◆ Task prompt ◆
Take each line below that has "negb" and copy it.

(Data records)
□ □ □ □ □ □ □
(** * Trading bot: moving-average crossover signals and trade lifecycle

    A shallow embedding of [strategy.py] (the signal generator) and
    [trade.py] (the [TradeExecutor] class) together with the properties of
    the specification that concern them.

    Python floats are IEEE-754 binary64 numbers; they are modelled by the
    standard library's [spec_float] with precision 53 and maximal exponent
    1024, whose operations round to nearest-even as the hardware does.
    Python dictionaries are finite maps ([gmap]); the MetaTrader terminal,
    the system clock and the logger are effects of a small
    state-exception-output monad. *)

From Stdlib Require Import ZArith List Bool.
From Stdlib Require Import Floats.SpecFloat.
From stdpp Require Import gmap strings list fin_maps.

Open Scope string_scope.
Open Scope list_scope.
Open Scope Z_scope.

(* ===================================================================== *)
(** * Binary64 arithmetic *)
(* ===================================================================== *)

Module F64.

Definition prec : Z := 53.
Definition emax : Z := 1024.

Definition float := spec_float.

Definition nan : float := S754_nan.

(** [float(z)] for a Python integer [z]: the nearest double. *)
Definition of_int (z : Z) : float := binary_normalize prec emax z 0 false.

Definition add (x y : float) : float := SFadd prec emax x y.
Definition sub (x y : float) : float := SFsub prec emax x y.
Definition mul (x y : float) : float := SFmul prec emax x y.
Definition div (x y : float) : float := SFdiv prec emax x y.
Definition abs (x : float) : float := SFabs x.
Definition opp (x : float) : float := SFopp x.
□ □ □ □ □ □ □
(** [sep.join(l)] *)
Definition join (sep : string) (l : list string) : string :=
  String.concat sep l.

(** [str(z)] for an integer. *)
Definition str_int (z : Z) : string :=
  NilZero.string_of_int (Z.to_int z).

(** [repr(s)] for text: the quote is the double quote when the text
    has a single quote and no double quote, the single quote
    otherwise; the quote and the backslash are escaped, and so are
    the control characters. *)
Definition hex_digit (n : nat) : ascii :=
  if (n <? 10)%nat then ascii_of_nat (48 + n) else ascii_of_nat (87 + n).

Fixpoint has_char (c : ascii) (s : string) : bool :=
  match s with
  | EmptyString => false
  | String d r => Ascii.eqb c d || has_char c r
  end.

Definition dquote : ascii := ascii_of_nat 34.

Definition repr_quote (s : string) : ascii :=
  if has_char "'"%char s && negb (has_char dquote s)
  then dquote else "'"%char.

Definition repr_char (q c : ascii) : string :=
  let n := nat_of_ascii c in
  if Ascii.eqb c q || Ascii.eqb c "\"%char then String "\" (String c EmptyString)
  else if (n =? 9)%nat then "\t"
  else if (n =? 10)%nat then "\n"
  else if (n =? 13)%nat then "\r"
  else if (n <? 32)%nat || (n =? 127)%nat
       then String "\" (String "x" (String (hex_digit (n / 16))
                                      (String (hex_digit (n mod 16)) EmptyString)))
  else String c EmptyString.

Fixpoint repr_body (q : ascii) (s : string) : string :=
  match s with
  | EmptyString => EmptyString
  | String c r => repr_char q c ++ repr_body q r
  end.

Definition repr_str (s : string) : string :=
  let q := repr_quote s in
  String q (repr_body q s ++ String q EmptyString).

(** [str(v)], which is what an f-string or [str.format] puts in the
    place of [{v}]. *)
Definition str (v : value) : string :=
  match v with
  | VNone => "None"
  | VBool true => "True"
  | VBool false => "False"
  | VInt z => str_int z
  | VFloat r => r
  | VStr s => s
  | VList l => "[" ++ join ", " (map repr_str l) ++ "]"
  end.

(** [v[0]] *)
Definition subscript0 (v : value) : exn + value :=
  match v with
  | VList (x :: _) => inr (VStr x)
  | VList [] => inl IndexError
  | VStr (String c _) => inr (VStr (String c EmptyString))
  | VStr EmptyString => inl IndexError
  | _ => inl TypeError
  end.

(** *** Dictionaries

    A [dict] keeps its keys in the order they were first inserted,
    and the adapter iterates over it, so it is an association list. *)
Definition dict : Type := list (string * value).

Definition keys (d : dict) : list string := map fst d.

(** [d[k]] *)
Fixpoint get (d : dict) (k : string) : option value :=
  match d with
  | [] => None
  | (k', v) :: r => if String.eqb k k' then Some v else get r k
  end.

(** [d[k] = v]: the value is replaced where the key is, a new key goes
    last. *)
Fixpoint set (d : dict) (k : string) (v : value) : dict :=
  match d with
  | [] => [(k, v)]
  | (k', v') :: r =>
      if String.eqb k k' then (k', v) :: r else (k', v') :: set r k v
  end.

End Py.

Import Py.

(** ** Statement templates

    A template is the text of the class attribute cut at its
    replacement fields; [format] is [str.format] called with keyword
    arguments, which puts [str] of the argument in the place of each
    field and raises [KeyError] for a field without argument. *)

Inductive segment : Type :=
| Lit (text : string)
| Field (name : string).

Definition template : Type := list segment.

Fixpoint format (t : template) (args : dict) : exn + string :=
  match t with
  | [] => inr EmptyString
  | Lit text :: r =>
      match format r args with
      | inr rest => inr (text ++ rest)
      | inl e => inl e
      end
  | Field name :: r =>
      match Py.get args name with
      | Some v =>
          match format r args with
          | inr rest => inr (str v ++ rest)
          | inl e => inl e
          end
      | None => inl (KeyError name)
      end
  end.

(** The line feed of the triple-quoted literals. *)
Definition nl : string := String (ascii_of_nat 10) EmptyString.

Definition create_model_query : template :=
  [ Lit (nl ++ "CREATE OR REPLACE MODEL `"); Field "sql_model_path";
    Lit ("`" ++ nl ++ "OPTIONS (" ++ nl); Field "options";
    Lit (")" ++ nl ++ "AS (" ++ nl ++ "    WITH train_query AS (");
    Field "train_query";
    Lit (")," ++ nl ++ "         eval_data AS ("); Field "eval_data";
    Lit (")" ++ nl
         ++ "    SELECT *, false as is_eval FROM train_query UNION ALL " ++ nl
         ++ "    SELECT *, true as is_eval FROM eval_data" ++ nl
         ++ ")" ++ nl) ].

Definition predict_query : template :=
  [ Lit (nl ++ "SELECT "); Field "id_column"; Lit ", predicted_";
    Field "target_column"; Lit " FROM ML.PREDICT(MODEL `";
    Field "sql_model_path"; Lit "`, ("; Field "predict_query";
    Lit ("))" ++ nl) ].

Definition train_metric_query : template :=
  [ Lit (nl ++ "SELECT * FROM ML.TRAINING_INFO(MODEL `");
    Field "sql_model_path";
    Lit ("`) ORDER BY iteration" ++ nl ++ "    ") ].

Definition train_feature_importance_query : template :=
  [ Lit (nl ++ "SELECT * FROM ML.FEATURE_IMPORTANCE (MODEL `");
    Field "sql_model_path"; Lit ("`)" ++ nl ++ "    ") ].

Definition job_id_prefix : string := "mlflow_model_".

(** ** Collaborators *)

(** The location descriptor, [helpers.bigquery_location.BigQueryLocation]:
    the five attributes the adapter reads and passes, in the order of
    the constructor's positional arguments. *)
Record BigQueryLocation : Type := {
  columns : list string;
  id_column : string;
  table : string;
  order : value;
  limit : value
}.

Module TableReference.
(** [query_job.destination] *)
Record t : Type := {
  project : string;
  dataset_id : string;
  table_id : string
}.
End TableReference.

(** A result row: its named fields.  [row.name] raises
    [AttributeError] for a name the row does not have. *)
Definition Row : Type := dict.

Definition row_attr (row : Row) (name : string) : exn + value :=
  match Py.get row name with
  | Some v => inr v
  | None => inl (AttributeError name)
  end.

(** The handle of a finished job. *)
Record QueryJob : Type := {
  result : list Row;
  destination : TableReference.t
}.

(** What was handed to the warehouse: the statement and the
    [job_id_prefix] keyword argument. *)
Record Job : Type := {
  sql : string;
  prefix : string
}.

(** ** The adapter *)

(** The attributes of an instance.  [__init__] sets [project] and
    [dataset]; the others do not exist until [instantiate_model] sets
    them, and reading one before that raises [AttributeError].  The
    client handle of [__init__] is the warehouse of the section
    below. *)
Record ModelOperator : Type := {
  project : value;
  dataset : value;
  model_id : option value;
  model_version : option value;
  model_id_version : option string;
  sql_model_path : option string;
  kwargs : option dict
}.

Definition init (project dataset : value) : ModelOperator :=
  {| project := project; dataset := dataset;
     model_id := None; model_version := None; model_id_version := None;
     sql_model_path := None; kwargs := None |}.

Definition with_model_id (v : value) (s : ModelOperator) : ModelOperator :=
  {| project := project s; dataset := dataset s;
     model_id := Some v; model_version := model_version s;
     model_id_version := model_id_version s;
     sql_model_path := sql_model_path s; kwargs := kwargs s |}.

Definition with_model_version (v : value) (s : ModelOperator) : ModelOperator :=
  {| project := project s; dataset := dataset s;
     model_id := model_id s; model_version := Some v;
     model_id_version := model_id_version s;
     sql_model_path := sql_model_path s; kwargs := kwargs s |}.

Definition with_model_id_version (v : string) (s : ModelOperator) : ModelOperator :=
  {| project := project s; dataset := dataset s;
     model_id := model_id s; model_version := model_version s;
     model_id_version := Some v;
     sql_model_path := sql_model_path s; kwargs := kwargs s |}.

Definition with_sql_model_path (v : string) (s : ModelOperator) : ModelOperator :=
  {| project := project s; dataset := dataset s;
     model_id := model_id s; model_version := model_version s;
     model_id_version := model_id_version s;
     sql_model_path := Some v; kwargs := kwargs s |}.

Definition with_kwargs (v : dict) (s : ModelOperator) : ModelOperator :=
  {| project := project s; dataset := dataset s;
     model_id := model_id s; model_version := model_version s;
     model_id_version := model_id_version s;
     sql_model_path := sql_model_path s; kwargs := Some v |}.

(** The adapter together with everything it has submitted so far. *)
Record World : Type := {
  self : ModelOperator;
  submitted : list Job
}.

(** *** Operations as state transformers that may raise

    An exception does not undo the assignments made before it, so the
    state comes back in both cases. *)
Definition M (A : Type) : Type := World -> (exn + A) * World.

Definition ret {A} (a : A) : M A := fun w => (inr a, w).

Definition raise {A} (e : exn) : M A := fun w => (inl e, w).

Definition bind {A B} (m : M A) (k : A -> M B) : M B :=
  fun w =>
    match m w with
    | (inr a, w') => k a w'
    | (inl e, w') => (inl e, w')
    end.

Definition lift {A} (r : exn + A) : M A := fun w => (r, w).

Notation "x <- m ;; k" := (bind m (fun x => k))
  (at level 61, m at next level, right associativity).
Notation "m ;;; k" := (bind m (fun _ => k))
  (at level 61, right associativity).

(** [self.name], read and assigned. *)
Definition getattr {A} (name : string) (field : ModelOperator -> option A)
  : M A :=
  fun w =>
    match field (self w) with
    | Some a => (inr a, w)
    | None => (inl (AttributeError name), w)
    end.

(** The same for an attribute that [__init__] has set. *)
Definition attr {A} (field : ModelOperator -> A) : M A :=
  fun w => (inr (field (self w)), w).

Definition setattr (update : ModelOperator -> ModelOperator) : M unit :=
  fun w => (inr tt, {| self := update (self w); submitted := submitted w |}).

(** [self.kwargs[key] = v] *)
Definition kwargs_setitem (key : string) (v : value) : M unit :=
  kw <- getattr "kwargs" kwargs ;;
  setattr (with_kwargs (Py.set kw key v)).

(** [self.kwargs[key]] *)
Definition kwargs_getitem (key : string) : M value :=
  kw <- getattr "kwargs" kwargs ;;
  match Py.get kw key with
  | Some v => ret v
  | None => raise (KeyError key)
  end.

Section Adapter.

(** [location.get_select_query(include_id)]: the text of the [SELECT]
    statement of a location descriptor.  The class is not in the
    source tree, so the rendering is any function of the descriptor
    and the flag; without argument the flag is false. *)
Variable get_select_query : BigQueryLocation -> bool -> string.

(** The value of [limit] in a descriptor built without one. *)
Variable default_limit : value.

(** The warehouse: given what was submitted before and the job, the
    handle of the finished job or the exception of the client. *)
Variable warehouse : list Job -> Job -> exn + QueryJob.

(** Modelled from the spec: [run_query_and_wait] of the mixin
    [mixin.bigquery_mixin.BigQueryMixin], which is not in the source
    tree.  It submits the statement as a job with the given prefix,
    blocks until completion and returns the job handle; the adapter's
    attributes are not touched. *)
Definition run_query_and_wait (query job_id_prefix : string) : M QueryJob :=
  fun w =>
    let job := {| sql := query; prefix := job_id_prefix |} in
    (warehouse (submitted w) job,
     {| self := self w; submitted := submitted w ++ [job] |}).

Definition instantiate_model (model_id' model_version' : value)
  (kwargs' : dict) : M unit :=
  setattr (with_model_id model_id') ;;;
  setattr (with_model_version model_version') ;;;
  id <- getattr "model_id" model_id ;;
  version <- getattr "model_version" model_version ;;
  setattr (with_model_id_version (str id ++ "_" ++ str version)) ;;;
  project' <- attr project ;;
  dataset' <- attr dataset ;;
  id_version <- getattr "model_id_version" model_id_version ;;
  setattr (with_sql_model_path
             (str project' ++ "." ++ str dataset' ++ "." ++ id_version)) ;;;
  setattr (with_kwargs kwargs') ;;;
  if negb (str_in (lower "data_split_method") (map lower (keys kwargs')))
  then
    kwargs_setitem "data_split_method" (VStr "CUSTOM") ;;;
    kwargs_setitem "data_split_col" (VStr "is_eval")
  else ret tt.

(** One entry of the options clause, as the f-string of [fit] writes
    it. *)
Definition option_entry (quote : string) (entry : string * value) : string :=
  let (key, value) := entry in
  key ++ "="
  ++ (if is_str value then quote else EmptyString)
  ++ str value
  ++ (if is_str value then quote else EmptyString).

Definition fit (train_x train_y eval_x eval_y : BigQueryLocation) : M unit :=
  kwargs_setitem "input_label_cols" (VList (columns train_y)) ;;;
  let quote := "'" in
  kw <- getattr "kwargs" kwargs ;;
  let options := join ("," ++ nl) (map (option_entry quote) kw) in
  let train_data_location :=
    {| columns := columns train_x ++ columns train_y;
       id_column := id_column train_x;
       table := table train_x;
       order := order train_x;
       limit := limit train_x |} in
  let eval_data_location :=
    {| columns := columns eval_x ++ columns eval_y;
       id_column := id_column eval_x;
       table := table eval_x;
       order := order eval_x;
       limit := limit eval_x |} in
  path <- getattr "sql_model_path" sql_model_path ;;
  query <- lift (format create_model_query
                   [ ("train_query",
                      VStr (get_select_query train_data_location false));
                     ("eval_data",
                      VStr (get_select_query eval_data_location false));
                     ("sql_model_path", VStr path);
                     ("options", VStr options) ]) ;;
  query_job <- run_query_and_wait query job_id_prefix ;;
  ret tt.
□ □ □ □ □ □ □
◆ Exercise solution ◆
  if has_char "'"%char s && negb (has_char dquote s)
  if negb (str_in (lower "data_split_method") (map lower (keys kwargs')))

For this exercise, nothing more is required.